- WORK TASK -
Show all lines below holding the string "changed".

- DATA FOR THE TASK -
:::::

Lemma exec_item_same {Mem} (act : _ -> _ -> _ -> Mem -> _) K x s t :
  (forall k, reads x k -> K k) -> agree K s t -> agree K (exec_item act s x) (exec_item act t x).
Proof.
  intros HK A. destruct x as [p l|i].
  - destruct A as (A1 & A2 & A3). split_and!; cbn; [done|done|]. intros k Hk. unfold exec_phis.
    assert (G : forall i, i ∈ l -> phi_value p (env s) i = phi_value p (env t) i).
    { intros i Hi. unfold phi_value. destruct (inputs i !! p) as [v|] eqn:Ev; [|done]. cbn.
      apply (value_agree K); [by split_and!|]. destruct (is_const v) eqn:C; [by left|right].
      apply HK. cbn. exists i, v. split_and!; [done|done|by split]. }
    assert (He : env s k = env t k) by auto. revert He. generalize (env s k).
    assert (G2 : forall e e', (forall k, K k -> e k = e' k) -> forall k, K k ->
      foldl (fun e' i => assign (output i) (phi_value p (env s) i) e') e l k =
      foldl (fun e' i => assign (output i) (phi_value p (env t) i) e') e' l k).
    { clear k Hk HK. induction l as [|i l IH]; intros e e' He k Hk; [by apply He|]. cbn.
      apply IH; [intros j Hj; apply G; by right| |done]. intros k' Hk'.
      rewrite (G i (list_elem_of_here _ _)). by apply (assign_agree K); [apply He|]. }
    intros _ _. by apply G2.
  - cbn. unfold exec at 1 2. destruct (is_nop i) eqn:N; [done|].
    pose proof (exec_agree act K s t i A) as X. unfold exec in X. rewrite N in X. apply X.
    apply Forall_forall. intros v Hv. destruct (is_const v) eqn:C; [by left|right]. apply HK. cbn.
    split; [done|]. exists v. split; [done|by split].
Qed.

Lemma drop_run {Mem} (act : _ -> _ -> _ -> Mem -> _) path s :
  pure_ops act -> agree (used f) (run_path act f path s) (run_path act g path s).
Proof using All.
  intros Hpure. rewrite !run_flat. pose proof (drop_items path) as F.
  assert (Hr : forall x k, x ∈ flat f path -> reads x k -> used f k) by (intros x k; apply reads_used).
  assert (Hp : forall x p l i, x ∈ flat f path -> x = Phis p l -> i ∈ l -> is_phi i = true) by (intros x p l i; apply flat_phis).
  assert (A : agree (used f) s s) by apply agree_refl. revert A. generalize s at 2 4. intros t.
  revert Hr Hp s t. induction F as [|x y l m R F IH]; intros Hr Hp s t A; [done|]. cbn [foldl]. apply IH.
  - intros z k Hz. apply Hr. by right.
  - intros z p n i Hz. apply Hp. by right.
  - assert (Rx : forall k, reads x k -> used f k) by (intros k; apply Hr; by left).
    destruct x as [p n|i], y as [q n'|j]; cbn in R; try done.
    + destruct R as [<- FR]. rewrite <-(nop_phis c n n' Hphi); [by apply exec_item_same| |done].
      intros i Hi. by apply (Hp (Phis p n) p n); [left| |].
    + destruct R as [->|[-> ->]]; [by apply exec_item_same|].
      cbn [exec_item]. replace (exec act (set_op NOP c) t) with t by done.
      apply drop_exec; [done| |done]. right. split; [by rewrite Hop|]. right. exact Hunused.
Qed.
End Drop.

(** ** The pass *)

Section Pass.
Context {Mem : Type} (act : PcodeOp -> Z -> list Z -> Mem -> Mem * Z) (Hpure : pure_ops act) (Hcopy : copies act).

(** [g] is in SSA form, has the paths of [f], reads no more, and runs alike on them. *)
Record sound (f g : PcodeFunc) : Prop := mk_sound {
  sound_ssa : ssa g;
  sound_valid : forall path, valid_path g path <-> valid_path f path;
  sound_used : forall k, used g k -> used f k;
  sound_run : forall path s, valid_path f path -> agree (used g) (run_path act f path s) (run_path act g path s)
}.

Lemma sound_refl f : ssa f -> sound f f.
Proof. intros H. split; [done|done|done|]. intros. apply agree_refl. Qed.

Lemma sound_trans f g h : sound f g -> sound g h -> sound f h.
Proof.
  intros [S1 V1 U1 R1] [S2 V2 U2 R2]. split; [done| |auto|].
  - intros path. by rewrite V2.
  - intros path s V. eapply agree_trans; [eapply agree_mono; [|by apply R1]; auto|]. apply R2. by apply V1.
Qed.

Lemma repl_used d src f g k :
  edited (repl_rel d src) f g -> used f (key src) -> used g k -> used f k.
Proof.
  intros E Us (b & j & Hb & Hj & N & Hin). destruct E as [_ F].
  apply list_elem_of_lookup in Hb as [n Hb]. destruct (Forall2_lookup_r _ _ _ _ _ F Hb) as (b0 & Hb0 & (_ & _ & FO)).
  apply list_elem_of_lookup in Hj as [m Hj]. destruct (Forall2_lookup_r _ _ _ _ _ FO Hj) as (i & Hi & R).
  destruct R as (E1 & _ & _ & _ & FI). apply list_elem_of_fmap in Hin as (w & -> & Hw).
  apply list_elem_of_lookup in Hw as [q Hw]. destruct (Forall2_lookup_r _ _ _ _ _ FI Hw) as (v & Hv & [->|[_ ->]]).
  - exists b0, i. split_and!; [by eapply list_elem_of_lookup_2|by eapply list_elem_of_lookup_2|].
    split; [unfold is_nop in *; by rewrite <-E1|]. apply list_elem_of_fmap_2. by eapply list_elem_of_lookup_2.
  - exact Us.
Qed.

Lemma nop_used c f g k : edited (nop_rel c) f g -> used g k -> used f k.
Proof.
  intros [_ F] (b & j & Hb & Hj & N & Hin).
  apply list_elem_of_lookup in Hb as [n Hb]. destruct (Forall2_lookup_r _ _ _ _ _ F Hb) as (b0 & Hb0 & (_ & _ & FO)).
  apply list_elem_of_lookup in Hj as [m Hj]. destruct (Forall2_lookup_r _ _ _ _ _ FO Hj) as (i & Hi & R).
  destruct R as [->|[_ ->]]; [|done].
  exists b0, i. split_and!; [by eapply list_elem_of_lookup_2|by eapply list_elem_of_lookup_2|done].
Qed.

Lemma copy_step_sound uses f0 f changed pos :
  (forall v, has_use uses v = true <-> used f0 (key v)) -> (forall k, used f k -> used f0 k) -> ssa f ->
  sound f (copy_step uses (f, changed) pos).1.
Proof using Hpure Hcopy.
  intros Hu Hsub Hssa. unfold copy_step. destruct (op_at f pos.1 pos.2) as [c|] eqn:Hc; [|by apply sound_refl].
  destruct (negb (bool_decide (op c = COPY)) || negb (valid (output c))) eqn:G1; [by apply sound_refl|].
  apply orb_false_iff in G1 as [Hop _]. apply negb_false_iff, bool_decide_eq_true in Hop.
  destruct (inputs c) as [|src vs] eqn:Hin; [by apply sound_refl|].
  destruct (_ || _ || _) eqn:G2; [by apply sound_refl|].
  apply orb_false_iff in G2 as [G2 _]. apply orb_false_iff in G2 as [G2 _].
  assert (Hphi : is_phi c = false) by (unfold is_phi; by rewrite G2, andb_false_r).
  set (g := replace_uses f (output c) src pos.1 pos.2).
  assert (E : edited (repl_rel (key (output c)) src) f g) by apply replace_edited.
  assert (Us : used f (key src)).
  { destruct (c_in_block f _ _ c Hc) as (b & Hb & Hi). exists b, c. split_and!; [done|done|].
    split; [by apply c_not_nop|]. rewrite Hin. by left. }
  assert (Sg : ssa g) by (by eapply (repl_ssa f g Hssa _ _ c src vs Hc Hop Hphi Hin E)).
  assert (S1 : sound f g).
  { split; [done|apply edited_valid with (1 := E)|intros k; by eapply repl_used|].
    intros path s V. eapply agree_mono; [|by eapply (repl_run f g Hssa _ _ c src vs Hc Hop Hphi Hin E)]. done. }
  destruct (has_use uses (output c)) eqn:U; [exact S1|]. cbn. eapply sound_trans; [exact S1|].
  assert (Hcg : op_at g pos.1 pos.2 = Some c) by (by apply replace_keeps).
  assert (Nu : ~ used g (key (output c))).
  { intros Ug. apply (sound_used _ _ S1), Hsub, Hu in Ug. congruence. }
  pose proof (nop_edited g _ _ c Hcg) as E2. split.
  - exact (drop_ssa g _ Sg _ _ c Hcg Hop Hphi Nu E2).
  - apply edited_valid with (1 := E2).
  - intros k. by apply nop_used with (1 := E2).
  - intros path s _. eapply agree_mono; [|by apply (drop_run g _ Sg _ _ c Hcg Hop Hphi Nu E2)].
    intros k. by apply nop_used with (1 := E2).
Qed.

Lemma copy_round_sound f : ssa f -> sound f (copy_round f).1.
Proof using Hpure Hcopy.
  intros Hssa. unfold copy_round. set (uses := count_uses f (-1) (-1)).
  assert (G : forall l st, sound f st.1 -> sound f (foldl (copy_step uses) st l).1).
  { induction l as [|pos l IH]; intros [g changed] S; [exact S|]. cbn [foldl]. apply IH.
    eapply sound_trans; [exact S|]. apply (copy_step_sound uses f); [intros v; apply has_use_spec|apply S|apply S]. }
  apply G. by apply sound_refl.
Qed.

Lemma copy_rounds_sound n f : ssa f -> sound f (copy_rounds n f).
Proof using Hpure Hcopy.
  revert f; induction n as [|n IH]; intros f Hssa; cbn; [by apply sound_refl|].
  pose proof (copy_round_sound f Hssa) as S. destruct (copy_round f) as [g changed]. cbn in S.
  destruct changed; [|done]. eapply sound_trans; [exact S|]. apply IH, S.
Qed.

Lemma copy_propagation_sound f path s :
  ssa f -> valid_path f path ->
  agree (used (copy_propagation f)) (run_path act f path s) (run_path act (copy_propagation f) path s).
Proof using Hpure Hcopy.
  intros Hssa V. unfold copy_propagation. destruct (copy_rounds_sound 8 f Hssa) as [_ _ _ R].
  eapply agree_trans; [|apply erase_preserves]. eapply agree_mono; [|by apply R].
  intros k. apply used_erase.
Qed.

(** C11: on a function in SSA form (one definition of each variable, met before its
    uses on every path from the entry) copy propagation keeps the meaning: for every
    interpretation in which a copy yields its input and only stores, calls,
    intrinsics, returns and branches have effects, every path from the entry ends
    with the same memory, the same effects with the same operand values, and the same
    values of the variables the result still reads. *)
Theorem copy_propagation_preserves f path s :
  ssa f -> valid_path f path ->
  agree (used (copy_propagation f)) (run_path act f path s) (run_path act (copy_propagation f) path s).
Proof using Hpure Hcopy. intros Hssa V. by apply copy_propagation_sound. Qed.
End Pass.

(** ** A function in SSA form *)

(** Checking one path: the keys among [ks] read before they are defined. *)
Definition read_list (x : item) : list VnKey :=
  match x with
  | Phis p l => omap (fun i => v ← inputs i !! p; if is_const v then None else Some (key v)) l
  | Op i => if is_nop i then [] else omap (fun v => if is_const v then None else Some (key v)) (inputs i)
  end.

Definition def_list (x : item) : list VnKey :=
  match x with Phis _ l => omap out_key l | Op i => omap out_key [i] end.

Fixpoint strict_path (ks seen : list VnKey) (l : list item) : bool :=
  match l with
  | [] => true
  | x :: l' => forallb (fun k => negb (bool_decide (k ∈ ks)) || bool_decide (k ∈ seen)) (read_list x) &&
               strict_path ks (def_list x ++ seen) l'
  end.

Lemma reads_list x k : reads x k -> k ∈ read_list x.
Proof.
  destruct x as [p l|i]; cbn.
  - intros (i & v & Hi & Hv & C & <-). apply list_elem_of_omap. exists i. split; [done|].
    rewrite Hv. cbn. by rewrite C.
  - intros (N & v & Hv & C & <-). rewrite N. apply list_elem_of_omap. exists v. by rewrite C.
Qed.

Lemma def_list_defines x k : k ∈ def_list x -> defines x k.
Proof.
  destruct x as [p l|i]; cbn; [by rewrite list_elem_of_omap|].
  destruct (out_key i); [by intros ->%list_elem_of_singleton|by intros ?%not_elem_of_nil].
Qed.

Lemma strict_path_ok ks seen A x B k :
  strict_path ks seen (A ++ x :: B) = true -> reads x k -> k ∈ ks ->
  k ∈ seen \/ exists y, y ∈ A /\ defines y k.
Proof.
  revert seen; induction A as [|y A IH]; intros seen; cbn; rewrite andb_true_iff; intros [H1 H2] R K.
  - left. rewrite forallb_forall in H1. specialize (H1 k). rewrite <-list_elem_of_In in H1.
    specialize (H1 (reads_list x k R)). rewrite bool_decide_true in H1 by done. by apply bool_decide_eq_true in H1.
  - destruct (IH _ H2 R K) as [H|(z & Hz & D)]; [|right; exists z; split; [by right|done]].
    apply elem_of_app in H as [H|H]; [right|by left]. exists y. split; [by left|by apply def_list_defines].
Qed.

:::::

- FINAL ANSWER -
Lemma copy_step_sound uses f0 f changed pos :
  sound f (copy_step uses (f, changed) pos).1.
  { induction l as [|pos l IH]; intros [g changed] S; [exact S|]. cbn [foldl]. apply IH.
  pose proof (copy_round_sound f Hssa) as S. destruct (copy_round f) as [g changed]. cbn in S.
  destruct changed; [|done]. eapply sound_trans; [exact S|]. apply IH, S.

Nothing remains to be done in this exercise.